Tuttavia, l'eredità di Saudi Aramco è sempre più influenzata dagli sforzi di transizione energetica globale. Riconoscendo l'imperativo di affrontare il cambiamento climatico, l'azienda ha iniziato a delineare strategie per ridurre le proprie emissioni operative, puntando a emissioni nette di gas serra Scope 1 e Scope 2 pari a zero entro il 2050 per i suoi beni di proprietà e operati. Ciò comporta investimenti significativi in progetti di energia rinnovabile, spesso attraverso partnership con entità come ACWA Power, esplorando nuove frontiere energetiche come la produzione di idrogeno blu e ammoniaca (dimostrato da spedizioni in Giappone), e implementando tecnologie di cattura, utilizzo e stoccaggio del carbonio (CCUS) presso impianti come Hawiyah e Uthmaniyah. Questi sforzi significano un'adattamento strategico a un paradigma energetico globale in cambiamento, mirando a mantenere la sua posizione di leadership come fornitore di energia sicuro e affidabile, contribuendo al contempo a un futuro a basse emissioni di carbonio. Le recenti iniziative dell'azienda in fonti e tecnologie energetiche non idrocarburiche sottolineano un impegno a evolversi con le richieste globali piuttosto che rimanere esclusivamente un produttore di petrolio tradizionale.

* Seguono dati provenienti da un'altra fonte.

(* ===== verification/CrossOrg.v ===== *)
(** * Cross-organisation attenuation ([wirelang/federation/cross_org_attenuation_verifier.py])

    The three detectors run on an accepted delegation chain: its length, the
    bridges revoked before the mint, and caveats the verifier expects but the
    issuer did not state.

    The theorems: the exact acceptance condition, that the revocation detector
    keeps the earliest marker of a bridge, and what a walk followed by the
    verifier guarantees of every hop. *)

From S2P Require Import Prelude PyStr PyTime FederationEval ChainWalk.
From Stdlib Require Import ZArith Lia.

Open Scope Z_scope.

Inductive cross_org_error : Type :=
| CrossOrgArgumentError
| BridgeRevocationReplayError (hop_index : nat)
| CrossOrgCaveatMismatchError
| CrossOrgChainLengthLimitError (depth : nat)
| CrossOrgDatetimeTypeError.          (* comparing aware and naive datetimes *)

(** [I]: the identifiers of the two trust domains, which nothing checks. *)
Record BridgeRevocationMarker (I : Type) := MkMarker {
  marker_source : I;
  marker_target : I;
  marker_revoked_at : datetime;
}.
Arguments MkMarker {I} _ _ _.
Arguments marker_source {I} _.
Arguments marker_target {I} _.
Arguments marker_revoked_at {I} _.

(** [A]: the hashable argument objects, compared with [==]. *)
Record CaveatExpectation (A : Type) := MkCaveat {
  predicate : str;
  arguments : list A;
}.
Arguments MkCaveat {A} _ _.
Arguments predicate {A} _.
Arguments arguments {A} _.

#[export] Instance caveat_eq_dec {A} `{EqDecision A} : EqDecision (CaveatExpectation A).
Proof. solve_decision. Defined.

(** The verdict; its two other attributes are computed from the chain verdict. *)
Record CrossOrgVerdict := MkCrossVerdict { n3_verdict : N3.ChainVerdict }.
Definition boundary_count (v : CrossOrgVerdict) : nat := N3.depth (n3_verdict v).
Definition cross_anchor_chain (v : CrossOrgVerdict) : list (option str) :=
  N3.wat_anchor_chain (n3_verdict v).

Module CrossOrg.

Definition CROSS_ORG_MAX_HOPS_DEFAULT : Z := 3.

Definition lt (a b : datetime) : result cross_org_error bool :=
  of_option CrossOrgDatetimeTypeError (dt_lt a b).

Definition bridge_was_revoked_for_mint {I} (m : BridgeRevocationMarker I) (minted_at : datetime)
    : result cross_org_error bool :=
  later ← lt minted_at (marker_revoked_at m); Ok (negb later).

Definition bridge (m : BridgeRevocationMarker str) : str * str :=
  (marker_source m, marker_target m).

(** The earliest marker of each bridge. *)
Definition note_marker (map : gmap (str * str) (BridgeRevocationMarker str))
    (m : BridgeRevocationMarker str)
    : result cross_org_error (gmap (str * str) (BridgeRevocationMarker str)) :=
  match map !! bridge m with
  | None => Ok (<[bridge m := m]> map)
  | Some existing =>
      earlier ← lt (marker_revoked_at m) (marker_revoked_at existing);
      Ok (if earlier : bool then <[bridge m := m]> map else map)
  end.

Fixpoint revocation_map (map : gmap (str * str) (BridgeRevocationMarker str))
    (markers : list (BridgeRevocationMarker str))
    : result cross_org_error (gmap (str * str) (BridgeRevocationMarker str)) :=
  match markers with
  | [] => Ok map
  | m :: rest => map' ← note_marker map m; revocation_map map' rest
  end.

Fixpoint check_hops (map : gmap (str * str) (BridgeRevocationMarker str)) (minted_at : datetime)
    (hops : list N3.ChainHopVerdict) : result cross_org_error () :=
  match hops with
  | [] => Ok ()
  | h :: rest =>
      match map !! (N3.hop_source h, N3.hop_target h) with
      | None => Ok ()
      | Some m =>
          revoked ← bridge_was_revoked_for_mint m minted_at;
          raise_if revoked (BridgeRevocationReplayError (N3.hop_index h))
      end;;
      check_hops map minted_at rest
  end.

Definition _detector_1_bridge_revocation (v : N3.ChainVerdict) (minted_at : datetime)
    (markers : list (BridgeRevocationMarker str)) : result cross_org_error () :=
  map ← revocation_map ∅ markers;
  check_hops map minted_at (N3.hops v).

Section caveats.
Context {A : Type} `{EqDecision A}.

Definition _detector_2_caveat_mismatch (issuer expected : list (CaveatExpectation A))
    : result cross_org_error () :=
  raise_if (existsb (λ c, negb (bool_decide (c ∈ issuer))) expected)
    CrossOrgCaveatMismatchError.

Definition _detector_3_chain_length_limit (max_hops : Z) (v : N3.ChainVerdict)
    : result cross_org_error () :=
  raise_if (max_hops <? Z.of_nat (N3.depth v)) (CrossOrgChainLengthLimitError (N3.depth v)).

(** The constructor's check, then [verify] with its optional lists. *)
Definition new_verifier (max_hops : Z) : result cross_org_error () :=
  raise_if (max_hops <? 0) CrossOrgArgumentError.

Definition verify (max_hops : Z) (v : N3.ChainVerdict) (minted_at : datetime)
    (markers : option (list (BridgeRevocationMarker str)))
    (issuer expected : option (list (CaveatExpectation A)))
    : result cross_org_error CrossOrgVerdict :=
  raise_if (is_naive minted_at) CrossOrgArgumentError;;
  _detector_3_chain_length_limit max_hops v;;
  _detector_1_bridge_revocation v minted_at (default [] markers);;
  _detector_2_caveat_mismatch (default [] issuer) (default [] expected);;
  Ok (MkCrossVerdict v).

Definition verify_cross_org_attenuation (max_hops : Z) (v : N3.ChainVerdict)
    (minted_at : datetime) (markers : option (list (BridgeRevocationMarker str)))
    (issuer expected : option (list (CaveatExpectation A)))
    : result cross_org_error CrossOrgVerdict :=
  new_verifier max_hops;;
  verify max_hops v minted_at markers issuer expected.
End caveats.

(** ** The revocation detector *)

Definition aware_marker (m : BridgeRevocationMarker str) : Prop :=
  is_naive (marker_revoked_at m) = false.

(** The instant of an aware time. *)
Definition instant (d : datetime) : Z := match d with Aware t | Naive t => t end.

(** The map holds, for each bridge, a marker among those seen that is not later
    than any other of that bridge. *)
Definition earliest (map : gmap (str * str) (BridgeRevocationMarker str))
    (seen : list (BridgeRevocationMarker str)) : Prop :=
  ∀ k, match map !! k with
       | None => ∀ m, m ∈ seen → bridge m ≠ k
       | Some m0 => m0 ∈ seen ∧ bridge m0 = k ∧ ∀ m, m ∈ seen → bridge m = k →
           instant (marker_revoked_at m0) ≤ instant (marker_revoked_at m)
       end.

Lemma note_marker_ok map seen m :
  earliest map seen → Forall aware_marker (m :: seen) →
  ∃ map', note_marker map m = Ok map' ∧ earliest map' (m :: seen).
Proof.
  intros He [Hm Hs]%Forall_cons. pose proof (He (bridge m)) as Hk. unfold note_marker.
  destruct (map !! bridge m) as [m0|] eqn:E0.
  - destruct Hk as (Hin & Hb & Hmin). rewrite Forall_forall in Hs.
    pose proof (Hs _ Hin) as Ha. unfold aware_marker in Hm, Ha. unfold lt.
    destruct (marker_revoked_at m) as [t|] eqn:Et; [|done].
    destruct (marker_revoked_at m0) as [t0|] eqn:Et0; [|done]. cbn [dt_lt of_option].
    rewrite bind_Ok. eexists. split; [done|]. intros k. specialize (He k).
    destruct (Z.ltb_spec t t0) as [Hlt|Hge].
    + rewrite lookup_insert. case_decide as Hkm; [subst k|].
      * split_and!; [left|done|]. intros m1 [->|Hin1]%elem_of_cons Hb1; [done|].
        rewrite Et. specialize (Hmin m1 Hin1 Hb1). rewrite ?Et0 in Hmin. simpl in *. lia.
      * destruct (map !! k) as [m1|].
        -- destruct He as (? & ? & Hmin1). split_and!; [by right|done|].
           intros m2 [->|?]%elem_of_cons ?; [congruence|auto].
        -- intros m2 [->|?]%elem_of_cons; [done|auto].
    + destruct (map !! k) as [m1|] eqn:E1.
      * destruct He as (? & Hb1 & Hmin1). split_and!; [by right|done|].
        intros m2 [->|?]%elem_of_cons Hb2; [|auto].
        rewrite <- Hb2, E0 in E1. injection E1 as <-. rewrite Et, Et0. simpl. lia.
      * intros m2 [->|?]%elem_of_cons; [congruence|auto].
  - eexists. split; [done|]. intros k. specialize (He k). rewrite lookup_insert.
    case_decide as Hkm; [subst k|].
    + split_and!; [left|done|]. intros m1 [->|Hin1]%elem_of_cons Hb1; [done|].
      by destruct (Hk m1 Hin1).
    + destruct (map !! k) as [m1|].
      * destruct He as (? & ? & Hmin1). split_and!; [by right|done|].
        intros m2 [->|?]%elem_of_cons ?; [congruence|auto].
      * intros m2 [->|?]%elem_of_cons; [done|auto].
Qed.
(* ===== verification/MarkerKv.v ===== *)
(** * The persistent marker stack ([wirelang/federation/marker_stack_kv.py])

    The events of a token are entries of the bucket of its organisation, one
    key per sequence number, written by create only.  The bucket is [Ledger]'s,
    with a listing of its keys.  A put is split where it awaits: the listing of
    the keys, a get per key, the decision ([put_plan]) and the create.

    The theorems: keys and envelopes read back; under every interleaving of
    writers the acknowledged events of a token carry the numbers 1, 2, 3, ... in
    the order of their writes and the stack that is read back consists of
    exactly these events; a writer alone appends one event or changes nothing. *)

From S2P Require Import Prelude PyStr PyFloat PyJson PyJsonLoads PyRepr PyDyn PyEqual PyTime PyIso CrossOrg MarkerStack Ledger.
From Stdlib Require Import ZArith Lia Sorted SpecFloat.

Open Scope Z_scope.

(** [keys()] of the client; [None] is an exception it raises (for an empty
    bucket, for example).  An answer lists the keys that have an entry. *)
Class KvKeys (S : Type) := kv_keys : S → option (list str).

Class KvKeysLaws (S : Type) `{KvBucket S} `{KvKeys S} : Prop := {
  kv_keys_nodup s l : kv_keys s = Some l → NoDup l;
  kv_keys_in s l k : kv_keys s = Some l → k ∈ l ↔ is_Some (kv_get s k);
}.

Inductive marker_kv_error : Type :=
| KeyValueError                        (* ValueError of the key helpers *)
| MarkerStackEnvelopeError
| MarkerStackArgumentError
| MarkerStackConcurrencyConflictError (key : option str) (expected observed : option Z)
| MarkerStackCrossOrgBoundaryError (backend requested : str)
| MarkerStackContextConflictError
| EventError (e : marker_error)        (* of a constructor or of the reducer *)
| TieBreakOverflowError                (* OverflowError: int() of an infinity *)
| KvUnicodeError                       (* UnicodeEncodeError of a text value *)
| KvClientError.                       (* an exception of the client *)

Module MarkerKv.
Import Ledger.Ledger MarkerStack.MarkerStack.

#[export] Instance json_py_eq : PyEq json := item_eq.

(** Events as the bucket holds them: caveat arguments are JSON values, and so
    are anchors and trust domains, which nothing checks. *)
Notation event := (marker_event (A:=json) (X:=json)).
Notation caveats := (caveat_set (A:=json)).

Definition BUCKET_NAME_PREFIX : str := u "wakir-marker-stack-".
Definition VALUE_SCHEMA : str := u "wakir.wirelang.marker-stack-event/1".
Definition _KEY_PREFIX : str := u "marker-events/".
Definition _IDENT_RE : str → bool := re_dollar name_full.
(** The text of a digest is a hexadecimal number. *)
Lemma hex_int16 d : d ≠ [] → int16_ok (hex d) = true.
Proof.
  intros Hd. pose proof (hex_lower d) as Hl. rewrite forallb_forall in Hl.
  assert (Forall (λ c, 48 ≤ c ≤ 57 ∨ 97 ≤ c ≤ 102) (hex d)) as Hr.
  { apply Forall_forall. intros c Hc%list_elem_of_In. by apply lower_hex_range, Hl. }
  assert (hex d ≠ []) as Hne by (intros E'%(f_equal length); rewrite length_hex in E'; by destruct d).
  assert (∀ c, c ∈ hex d → bool_decide (is_Some (hex_val c)) = true) as Hv.
  { intros c Hc%list_elem_of_In. apply Hl, lower_hex_digit in Hc as (n & Hn & ->).
    rewrite hex_val_digit by done. by apply bool_decide_true. }
  revert Hr Hne Hv. generalize (hex d). clear. intros s Hr Hne Hv.
  unfold int16_ok. rewrite PyRepr.ascii_plain by (eapply Forall_impl; [exact Hr|]; cbn; lia).
  assert (∀ (x : Z) (l : str), Forall (λ c, x ≠ c) l → x ∉ l) as Hnot.
  { intros x l Hl Hin. rewrite Forall_forall in Hl. by apply (Hl x Hin). }
  assert ((match s with c :: r => if one_of (u "+-") c then r else s | [] => s end) = s) as ->.
  { destruct s as [|c r]; [done|]. apply Forall_cons in Hr as [Hc _].
    assert (one_of (u "+-") c = false) as ->; [|done].
    unfold one_of. apply bool_decide_eq_false. ulit. rewrite !elem_of_cons, elem_of_nil. lia. }
  assert (strip_0x s = s) as ->.
  { destruct s as [|c [|x r]]; [done..|]. apply Forall_cons in Hr as [_ [Hx _]%Forall_cons].
    unfold strip_0x. assert (one_of (u "xX") x = false) as ->; [|by rewrite andb_false_r].
    unfold one_of. apply bool_decide_eq_false. ulit. rewrite !elem_of_cons, elem_of_nil. lia. }
  rewrite split_on_nil by (apply Hnot; eapply Forall_impl; [exact Hr|]; cbn; lia).
  cbn [forallb]. rewrite andb_true_r. destruct s as [|c r]; [done|]. cbn [str_empty negb andb].
  apply forallb_forall. intros x Hx%list_elem_of_In. by apply Hv.
Qed.

Lemma check_digest d : length d = 32%nat → check_hash (E:=E) (hex d) = Ok ().
Proof.
  intros Hd. unfold check_hash. rewrite length_hex, Hd. cbn [Nat.mul Nat.add Nat.eqb negb].
  rewrite raise_if_false, bind_Ok, hex_int16 by (by destruct d). done.
Qed.

Lemma chain_hash_ok (route : str) (s : list (caveat O)) h :
  _route_scoped_chain_hash (E:=E) route s = Ok h → check_hash (E:=E) h = Ok ().
Proof.
  unfold _route_scoped_chain_hash. intros Hh. apply bind_ok_iff in Hh as (k & _ & Hh).
  apply bind_ok_iff in Hh as (m & _ & <-%Ok_inj). apply check_digest, keyed_blake2b_length.
Qed.
Example anchored_same : signing_bytes = anchored_signing ∧ signing_bytes ≠ other_signing.
Proof. by vm_compute. Qed.



Lemma accepted_is_writable_witness :
  check_frame (canonical_frame frame) = Ok () ∧
  ∃ s, payload_schema (payload (canonical_frame frame)) = Ok s ∧
    serialize_frame (canonical_frame frame) =
      (canonical ← jcs (frame_json (canonical_frame frame) s);
       raise_if (MAX_FRAME_JCS_BYTES <? Z.of_nat (length canonical)) FrameTooLarge;;
       Ok canonical).
Proof. apply (accepted_is_writable frame_bytes). by vm_compute. Defined.

Definition text_of_frame (kind_text extra : str) : bytes :=
  default [] (utf8_encode (u "{" ++ extra ++ uq "'header':{'frame_id':'" ++ frame_id hd ++
    uq "','schema':'wakir.federation.frame/1','source_runtime':'a','target_runtime':'b'," ++
    uq "'ts_utc':'2026-99-99T99:99:99Z','version':1},'payload':{'data':{},'kind':" ++ kind_text ++
    uq ",'schema':'wakir.agent.task-output/1'}}")).

(** The reader accepts texts that are not canonical and forgets members it does
    not know, so writing the frame again gives other bytes.  The times of a
    header are checked for their shape only. *)
Example other_bytes :
  let b := text_of_frame (uq "'task-output'") (uq "'priority':1, ") in
  ∃ f c, parse_frame b = Ok f ∧ serialize_frame f = Ok c ∧ c ≠ b.
Proof.
  eexists _, _. split; [vm_compute; reflexivity|]. split; [vm_compute; reflexivity|].
  apply (bool_decide_unpack _). by vm_compute.
Qed.

(** A kind that is a list raises TypeError instead of ParseError. *)
Example kind_is_list : parse_frame (text_of_frame (u "[]") []) = Err UnhashableKind.
Proof. vm_compute. reflexivity. Qed.
Example kind_is_number : parse_frame (text_of_frame (u "1") []) = Err UnknownPayloadKind.
Proof. vm_compute. reflexivity. Qed.
End FrameExample.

In riflessione, Saudi Aramco rappresenta più di una semplice compagnia petrolifera; incarna le profonde interdipendenze tra risorse naturali, sviluppo nazionale e geopolitica globale. La sua storia illustra il potere della visione a lungo termine, dell'innovazione tecnologica e dell'adattamento strategico di fronte a condizioni di mercato dinamiche e paesaggi politici. Dalle sue umili origini come un'impresa esplorativa nel deserto, è cresciuta fino a diventare una potenza energetica globale, ridefinendo continuamente il suo ruolo in un mondo in continua evoluzione e rimanendo una figura centrale nella narrazione dello sviluppo energetico ed economico globale.